Research Article - Journal of Medicine and Medical Sciences ( 2024) Volume 15, Issue 5
Received: 05-Sep-2024, Manuscript No. jmms-24-124497; Editor assigned: 09-Sep-2024, Pre QC No. jmms-24-124497 (PQ); Reviewed: 24-Sep-2024, QC No. jmms-24-124497; Revised: 02-Oct-2024, Manuscript No. jmms-24-124497 (R); Published: 10-Oct-2024, DOI: 10.14303/2141-9477.2024.108
Introduction: A flat foot is deformity that occurs when the arch of the foot collapses and makes touch with the ground, a flat foot deformity results. It is also known as the pes planus deformity and can happen at birth or over time, usually as a result of ageing or injury. Foot arches are crucial for healthy foot movement and contribute suppleness and flexibility. Intense foot discomfort in the feet, ankles, and lower leg muscles can result from a falling arch.
Objective: Effect of concentric and eccentric exercise along with medial arch support on the energy expenditure while walking on a different plane in a patient with flatfoot.
Design: Case study
Subject: 1
Method: A 21-year-old male with 68 kg body weight was selected for study who is suffering from bilateral rigid flatfoot and the subject is prescribed conventional exercises protocol for 25 days and preferred to wear a medial arch support insole the data has been collected prior to the intervention and post intervention and was compared for the result.
Results: The result were calculated using 3 outcome measure i.e., Modified Borg scale, functional severity scale and pulse oximeter which show significant reduction in exertion while walking, fatigue and heart rate respectively when compared with pre intervention data.
Conclusion: By the virtue of the study, we concluded that the heart rate, exertion while walking and fatigue is significantly co-related with the use of short foot exercises, concentric, eccentric exercise and use of medial arch insole. And addition of all of the above mention protocol helped into correction of bilateral rigid flatfoot is proved to be effective in order to reduce the fatigue and discomfort to some extent.
Bilateral, Rigid flat foot, Heart rate, Medial arch support, Short foot exercises, Fatigue
The ankle is the part of the lower limb encompassing the distal portion of the leg and proximal portions of the foot. The ankle encompasses the ankle joint, an articulation between the tibia and fibula of the leg and the talus of the foot (Flores DV, et al. 2019).

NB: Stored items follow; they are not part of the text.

(** * shudder.queue: an SQS queue subscribed to an SNS topic, polled for the
      termination notice of this EC2 instance.

    A shallow embedding of [src/shudder/queue.py].  Python values are an
    inductive type, exceptions are a result type, and the calls the module
    makes on its collaborators (logging, boto3) are recorded, in order, in a
    trace that is kept when an exception is raised. *)

From Stdlib Require Import ZArith Ascii String.
From stdpp Require Import gmap strings list.

Open Scope string_scope.
Set Warnings "-register-all".

(** ** Python values *)

(** The values that reach the module: what [json.loads] builds, what the
    configuration holds, what boto3 answers. *)
Inductive pyval : Type :=
| PNone
| PBool (b : bool)
| PInt (z : Z)
| PFloat (lexeme : string)
| PStr (s : string)
| PList (l : list pyval)
| PDict (d : gmap string pyval).

Inductive exn : Type :=
| TypeError
| KeyError (key : string)
| AttributeError
| ValueError                      (* json.JSONDecodeError is a ValueError *)
| BotoError (name : string).      (* what a boto3 call raises when it fails *)

Inductive result (A : Type) : Type :=
| Ret (a : A)
| Raise (e : exn).
Arguments Ret {A} a.
Arguments Raise {A} e.

Module Py.

(** [s + x] with a [str] on the left: defined only when [x] is a [str]
    too; no other value has an [__radd__] that accepts a [str]. *)
Class Operand (A : Type) := as_str : A -> option string.
#[global] Instance operand_string : Operand string := Some.
#[global] Instance operand_pyval : Operand pyval :=
  fun v => match v with PStr s => Some s | _ => None end.

Definition str_add {A} `{Operand A} (s : string) (x : A) : result string :=
  match as_str x with
  | Some t => Ret (s ++ t)
  | None => Raise TypeError
  end.

(** [x + y] where [y] is the result of [dict.get] on a map of strings:
    a [str] or [None]. *)
Definition add_opt_str (x : pyval) (y : option string) : result string :=
  match x, y with
  | PStr s, Some t => Ret (s ++ t)
  | _, _ => Raise TypeError
  end.

(** [v == s] for a [str] [s]. *)
Definition eq_str (v : pyval) (s : string) : bool :=
  match v with
  | PStr t => String.eqb t s
  | _ => false
  end.

Fixpoint substring_of (needle hay : string) : bool :=
  String.prefix needle hay ||
  match hay with
  | EmptyString => false
  | String _ hay' => substring_of needle hay'
  end.

(** [k in v] for a [str] [k]. *)
Definition contains (v : pyval) (k : string) : result bool :=
  match v with
  | PDict d => Ret (bool_decide (is_Some (d !! k)))
  | PList l => Ret (existsb (fun x => eq_str x k) l)
  | PStr s => Ret (substring_of k s)
  | _ => Raise TypeError
  end.

(** [v[k]] for a [str] [k]. *)
Definition getitem (v : pyval) (k : string) : result pyval :=
  match v with
  | PDict d =>
      match d !! k with
      | Some x => Ret x
      | None => Raise (KeyError k)
      end
  | _ => Raise TypeError
  end.

(** [v[k] = x] for a [str] [k]. *)
Definition setitem (v : pyval) (k : string) (x : pyval) : result pyval :=
  match v with
  | PDict d => Ret (PDict (<[k := x]> d))
  | _ => Raise TypeError
  end.

(** [d[k]] on a module-level dict. *)
Definition lookup_key (d : gmap string pyval) (k : string) : result pyval :=
  getitem (PDict d) k.

(** The elements [for x in v] visits; for a [dict] these are its keys, here
    in the order of [map_to_list]. *)
Definition iterate (v : pyval) : result (list pyval) :=
  match v with
  | PList l => Ret l
  | PDict d => Ret (map (fun kv => PStr (fst kv)) (map_to_list d))
  | PStr s => Ret (map (fun c => PStr (String c EmptyString)) (list_ascii_of_string s))
  | _ => Raise TypeError
  end.

(** [v.append(x)]: only lists have the method. *)
Definition append (v : pyval) (x : pyval) : result pyval :=
  match v with
  | PList l => Ret (PList (l ++ [x])%list)
  | PNone | PBool _ | PInt _ | PFloat _ | PStr _ | PDict _ => Raise AttributeError
  end.

(** The truth value of the result of [dict.get] on a map of strings. *)
Definition truthy (o : option string) : bool :=
  match o with
  | Some s => negb (String.eqb s EmptyString)
  | None => false
  end.

Definition of_opt_str (o : option string) : pyval :=
  match o with
  | Some s => PStr s
  | None => PNone
  end.

End Py.

(** ** The collaborators *)

(** An [sqs.Message] resource. *)
Record Message : Type := { receipt_handle : string; body : string }.

(** An [sqs.Queue] resource.  Its attributes are loaded from the service
    when they are first read and kept in the resource from then on; [data]
    is what the resource holds. *)
Record Queue : Type := { url : pyval; data : option (gmap string string) }.

(** A [boto3.client]. *)
Record Client : Type := { service : string; region_name : pyval }.

#[global] Instance operand_Message : Py.Operand Message := fun _ => None.
#[global] Instance operand_Queue : Py.Operand Queue := fun _ => None.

The human foot has 26 bones, 10 major extrinsic tendons and their respective muscles, numerous intrinsic musculotendinous units, and more than 30 joints. These musculoskeletal structures work together with the neurovascular elements, fat pads, and skin to provide a mobile, sensate, adaptive foundation during standing and to provide a means of balance and locomotion during gait. To allow the foot to maintain standing weight and absorb impact, store and release energy, and adjust to shifting loads during exercise, these structure must work to get the bony alignment creates three arches which provide efficient weight distribution while avoiding compression of plantar neuro-vascular structures.
Arches of foot
The foot contains three arches: One front transverse arch, two longitudinal (medial and lateral) arches. The ligaments and tendons in the foot support these arches, which are created by the tarsal and the arches shape is created similarly to a spring; it supports the weight of the body and absorbs the shock caused by movement. The flexibility of the foot provided by the arches makes it easier to perform regular locomotors activities like walking and sprinting (Jayakumar S, et al. 1977). The energy-saving spring theory of the foot's arch has emerged as a key concept in explanations of the mechanical behavior and evolutionary history of the foot.
Anatomy of arches
The arches are classified into
Longitudinal
• Medial longitudinal
• Lateral longitudinal
Transverse
• Anterior
• Posterior
Function of arches
• The arches of the foot distribute body
weight to the weight-bearing areas of the
sole, mainly the heel and the toes. Out of
the latter, weight is borne mainly on the
first and fifth toes. The lateral border of the
foot bears some weight, but this is reduced
due to the presence of the lateral
longitudinal arch.
• The arches act as springs (chiefly the medial
longitudinal arch) which are of great help in
walking and running.
• They also act as shock absorbers in stepping
and particularly in jumping.
• The concavity of the arches protects the
soft tissues of the sole against pressure.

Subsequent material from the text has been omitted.